▶ [Work to be completed]: Please repeat the records below exactly, but only from the line that contains "cluster_network clusters_alike cluster_status_blind" onward, ending with the last line.

[[ Data under study open ]]

Lemma stale_alike : alike_states clusters_alike small_state stale_state.
Proof.
  constructor; [|done..]. split_and!; [done..|]. intros k. cbn.
  destruct (decide (k = ("prod", "api"))) as [->|Hk].
  - rewrite !lookup_singleton_eq. by constructor.
  - rewrite !lookup_singleton_ne by done. constructor.
Qed.

Lemma Reconcile_level_triggered_witness :
  (level_run small_state).1 = (level_run stale_state).1 ∧
  alike_states clusters_alike (level_run small_state).2 (level_run stale_state).2.
Proof.
  destruct (@Reconcile_level_triggered latin1_tables example_lib canonical_order list_store
    Credentials.example_codec cluster unit cluster_clock cluster_client level_loader
    cluster_network clusters_alike cluster_status_blind "prod" "api" small_state stale_state
    stale_alike) as (Ho & Hs & _).
  split; [exact Ho|exact Hs].
Defined.
End examples.
End LevelTriggered.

[[ Data under study closed ]]

▶ [Exercise answer]:
    cluster_network clusters_alike cluster_status_blind "prod" "api" small_state stale_state
    stale_alike) as (Ho & Hs & _).
  split; [exact Ho|exact Hs].
Defined.
End examples.
End LevelTriggered.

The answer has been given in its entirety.